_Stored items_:
(* ===== verification/Editenv.v ===== *)
(** zipl-editenv (src/zipl/src/zipl-editenv.c): changes or lists the environment
    block of an installed boot map, with the mapping of file offsets to disk blocks
    (src/zipl/src/fs-map.c) and the header of the boot map (src/zipl/src/bootmap_header.c).

    What the kernel and the allocator answer is a record.  The tool's own state is the command line's
    options and the block in memory; the result is the exit code, the printed text
    and the block that was written.  Allocations succeed, messages to the error log are left out. *)
From S2P Require Import Prelude Envblk EnvblkTables.
Import Envblk Tables.

Module Editenv.

(** ** The system *)

Record extent : Type := Extent { fe_encoded : bool; fe_logical : Z; fe_physical : Z }.

Record sys : Type := Sys {
  bootmap : option (list Z);         (** the boot map, [None] if it cannot be opened *)
  figetbsz : option nat;             (** ioctl FIGETBSZ *)
  reopen_ok : bool;                  (** opening it for direct access *)
  premap_ok : bool;                  (** [fs_premap_hook] *)
  fiemap : Z → option (option extent);  (** ioctl FS_IOC_FIEMAP: [None] if it fails, [Some None] for a hole *)
  fibmap : Z → option Z;             (** ioctl FIBMAP *)
  partition : option nat;            (** the size of the device with the file system, if it can be opened *)
  usable : nat → nat;                (** how many bytes an allocation of so many really has *)
}.

(** *** Mapping *)

(** the block number for a file offset *)
Definition fs_map (w : sys) (offset fs_block_size : Z) : option Z :=
  if negb (premap_ok w) then None
  else
    match fiemap w offset with
    | None => fibmap w (s32 (offset / fs_block_size))
    | Some None => Some 0
    | Some (Some x) =>
        if fe_encoded x then None
        else
          let map_offset := s32 (offset - fe_logical x) in
          Some (u64 (fe_physical x + map_offset) / fs_block_size)
    end.

(** *** The header of the boot map *)

Definition HEADER_SIZE : nat := 512.
Definition be_val (l : list Z) : Z := foldl (λ a c, a * 256 + c) 0 l.

(** [None] if it cannot be read *)
Definition bootmap_header_read (file : list Z) : option (list Z) :=
  if (HEADER_SIZE <=? length file)%nat then Some (take HEADER_SIZE file) else None.
Definition bh_envblk_offset (bh : list Z) : Z := be_val (take 8 (drop 56 bh)).

Definition envblk_size_get (w : sys) : option nat := figetbsz w.
Definition envblk_offset_get (file : list Z) : option Z := bh_envblk_offset <$> bootmap_header_read file.

(** ** The block in memory *)

Record zipl_envblk : Type := ZEB { buf : list Z; offset : Z; size : nat; need_update : bool }.

(** [None] is -1 *)
Definition envblk_open (w : sys) : option zipl_envblk :=
  file ← bootmap w;
  size ← envblk_size_get w;
  offset ← envblk_offset_get file;
  if offset =? 0 then None
  else if negb (reopen_ok w) then None
  else
    let n := Z.to_nat offset in
    if negb (n + size <=? length file)%nat then None
    else
      let buf := take size (drop n file) in
      if negb (bool_decide (take SIG_SIZE buf = ZIPL_ENVBLK_SIGNATURE)) then None
      else Some (ZEB buf offset size false).

(** where the block is written, [None] is -1 *)
Definition envblk_update (w : sys) (zeb : zipl_envblk) : option (Z * list Z) :=
  dev ← partition w;
  blknr ← fs_map w (offset zeb) (Z.of_nat (size zeb));
  let pos := blknr * Z.of_nat (size zeb) in
  if (pos <? 0) || (Z.of_nat dev <? pos + Z.of_nat (size zeb)) then None else Some (pos, buf zeb).

(** ** Options *)

Inductive op_id : Type := INVALID_OP_ID | SET_OP_ID | UNSET_OP_ID | RESET_OP_ID | LIST_OP_ID.
#[export] Instance op_id_eq_dec : EqDecision op_id.
Proof. solve_decision. Defined.

Record options : Type := Options {
  site_id : option (list Z); eff_site_id : option (list Z); bootmap_dir : option (list Z);
  verbose : bool; opcode : op_id; saved_arg : list Z;
}.
Definition no_options : options := Options None None None false INVALID_OP_ID [].

(** the site, [None] is an error *)
Definition set_site_id_common (arg : list Z) : option (list Z) :=
  let val := fst (strtol arg) in
  let n := strtol_len arg in
  if (n =? 0)%nat || negb (headc (drop n arg) =? 0) then None
  else if (val <? 0) || (9 <? val) then None
  else if (1 <? n)%nat then None
  else Some (cstr arg).

Definition save_op (o : options) (src : op_id) : option options :=
  if bool_decide (opcode o = INVALID_OP_ID) then
    Some (Options (site_id o) (eff_site_id o) (bootmap_dir o) (verbose o) src (saved_arg o))
  else None.

Definition save_op_arg (o : options) (src : op_id) (arg : list Z) : option options :=
  o ← save_op o src;
  Some (Options (site_id o) (eff_site_id o) (bootmap_dir o) (verbose o) (opcode o) arg).

Definition set_site_id (o : options) (arg : list Z) : option options :=
  match eff_site_id o with
  | Some _ => None
  | None => id ← set_site_id_common arg; Some (Options (Some id) (eff_site_id o) (bootmap_dir o) (verbose o) (opcode o) (saved_arg o))
  end.
Definition set_effective_site_id (o : options) (arg : list Z) : option options :=
  match site_id o with
  | Some _ => None
  | None => id ← set_site_id_common arg; Some (Options (site_id o) (Some id) (bootmap_dir o) (verbose o) (opcode o) (saved_arg o))
  end.

(** an option as [util_opt_getopt_long] returns it *)
Inductive opt : Type :=
  | OptHelp | OptVersion | OptVerbose | OptTarget (dir : list Z) | OptSite (arg : list Z) | OptEffective (arg : list Z)
  | OptReset | OptList | OptSet (arg : list Z) | OptUnset (arg : list Z) | OptUnknown.

(** the options, or the end of the program: with success or with a failure *)
Fixpoint parse_options (l : list opt) (o : options) : options + bool :=
  match l with
  | [] => inl o
  | OptHelp :: _ | OptVersion :: _ => inr true
  | OptVerbose :: l => parse_options l (Options (site_id o) (eff_site_id o) (bootmap_dir o) true (opcode o) (saved_arg o))
  | OptTarget dir :: l => parse_options l (Options (site_id o) (eff_site_id o) (Some dir) (verbose o) (opcode o) (saved_arg o))
  | OptSite arg :: l => match set_site_id o arg with Some o => parse_options l o | None => inr false end
  | OptEffective arg :: l => match set_effective_site_id o arg with Some o => parse_options l o | None => inr false end
  | OptReset :: l => match save_op o RESET_OP_ID with Some o => parse_options l o | None => inr false end
  | OptList :: l => match save_op o LIST_OP_ID with Some o => parse_options l o | None => inr false end
  | OptSet arg :: l => match save_op_arg o SET_OP_ID arg with Some o => parse_options l o | None => inr false end
  | OptUnset arg :: l => match save_op_arg o UNSET_OP_ID arg with Some o => parse_options l o | None => inr false end
  | OptUnknown :: _ => inr false
  end.

(** ** Operations *)

(** With a site, strlen(arg) + 1 bytes are allocated, and the prefix, the argument and
    its terminator are stored there: the last byte is behind the allocation, and the run
    is good only if the allocator has rounded the size up. *)
Definition build_prefixed_name (w : sys) (site_id : option (list Z)) (arg : list Z)
    : outcome (list Z) :=
  match site_id with
  | None => Done arg
  | Some s =>
      let name := headc s :: arg in
      if (usable w (length arg + 1) <? length name + 1)%nat then Fault else Done name
  end.

(** [get_name]: the name behind the prefix *)
Definition get_name (p : option (list Z)) (pname : list Z) : list Z :=
  match p with Some s => drop (length s) pname | None => pname end.

(** the result of the operation and the block *)
Definition env_set (w : sys) (o : options) (zeb : zipl_envblk) (arg : list Z)
    : outcome (Z * zipl_envblk) :=
  pname ← build_prefixed_name w (site_id o) arg;
  match strchr pname EQ with
  | None | Some O => Done (-1, zeb)
  | Some k =>
      let name := take k pname in
      let value := drop (S k) pname in
      if negb (envblk_check_name (get_name (site_id o) name) =? 0) then Done (-1, zeb)
      else
        '(ret, b) ← envblk_set (buf zeb) (size zeb) name value;
        if ret =? 0 then Done (0, ZEB b (offset zeb) (size zeb) true) else Done (-1, ZEB b (offset zeb) (size zeb) (need_update zeb))
  end.

Definition env_unset (w : sys) (o : options) (zeb : zipl_envblk) (arg : list Z)
    : outcome (Z * zipl_envblk) :=
  match strchr arg EQ with
  | Some _ => Done (-1, zeb)
  | None =>
      pname ← build_prefixed_name w (site_id o) arg;
      '(ret, b) ← envblk_unset (buf zeb) (strnlen (buf zeb) (size zeb)) pname;
      if ret =? 0 then Done (0, ZEB b (offset zeb) (size zeb) true) else Done (-1, ZEB b (offset zeb) (size zeb) (need_update zeb))
  end.

Definition env_reset (o : options) (zeb : zipl_envblk) : outcome (Z * zipl_envblk) :=
  b ← (match site_id o with
       | Some s => '(_, b) ← envblk_remove_namespace (buf zeb) (size zeb) s; Done b
       | None => envblk_blank (buf zeb) (size zeb)
       end);
  Done (0, ZEB b (offset zeb) (size zeb) true).

Definition do_list (o : options) (envblk : list Z) (envblk_size : nat) : outcome (Z * list Z) :=
  match site_id o, eff_site_id o with
  | Some s, _ => envblk_list_site envblk envblk_size (Z.to_nat (atoi s))
  | None, Some s => envblk_list_effective_site envblk envblk_size (Z.to_nat (atoi s))
  | None, None => envblk_list_all envblk envblk_size 0
  end.

Definition env_list (o : options) (zeb : zipl_envblk) : outcome (Z * list Z) :=
  do_list o (buf zeb) (strnlen (buf zeb) (size zeb)).

(** ** The program *)

Record result : Type := Result { success : bool; output : list Z; written : option (Z * list Z) }.

(** behind [out] *)
Definition finish (w : sys) (ret : Z) (zeb : zipl_envblk) (out : list Z) : result :=
  if need_update zeb then
    match envblk_update w zeb with
    | Some x => Result true out (Some x)
    | None => Result false out None
    end
  else Result (ret =? 0) out None.

(** [rest]: arguments that are no options *)
Definition main (w : sys) (l : list opt) (rest : bool) : outcome result :=
  match parse_options l no_options with
  | inr ok => Done (Result ok [] None)
  | inl o =>
      if rest then Done (Result true [] None)
      else if bool_decide (opcode o = INVALID_OP_ID) then Done (Result true [] None)
      else
        match envblk_open w with
        | None => Done (Result false [] None)
        | Some zeb =>
            match opcode o with
            | SET_OP_ID => '(ret, zeb) ← env_set w o zeb (saved_arg o); Done (finish w ret zeb [])
            | UNSET_OP_ID => '(ret, zeb) ← env_unset w o zeb (saved_arg o); Done (finish w ret zeb [])
            | RESET_OP_ID => '(ret, zeb) ← env_reset o zeb; Done (finish w ret zeb [])
            | _ => '(ret, out) ← env_list o zeb; Done (finish w ret zeb out)
            end
        end
  end.

End Editenv.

_What you will do_: For the string "that", filter the data and copy out each line where it occurs.

_Expected answer_:
    and the block that was written.  Allocations succeed, messages to the error log are left out. *)
(** [rest]: arguments that are no options *)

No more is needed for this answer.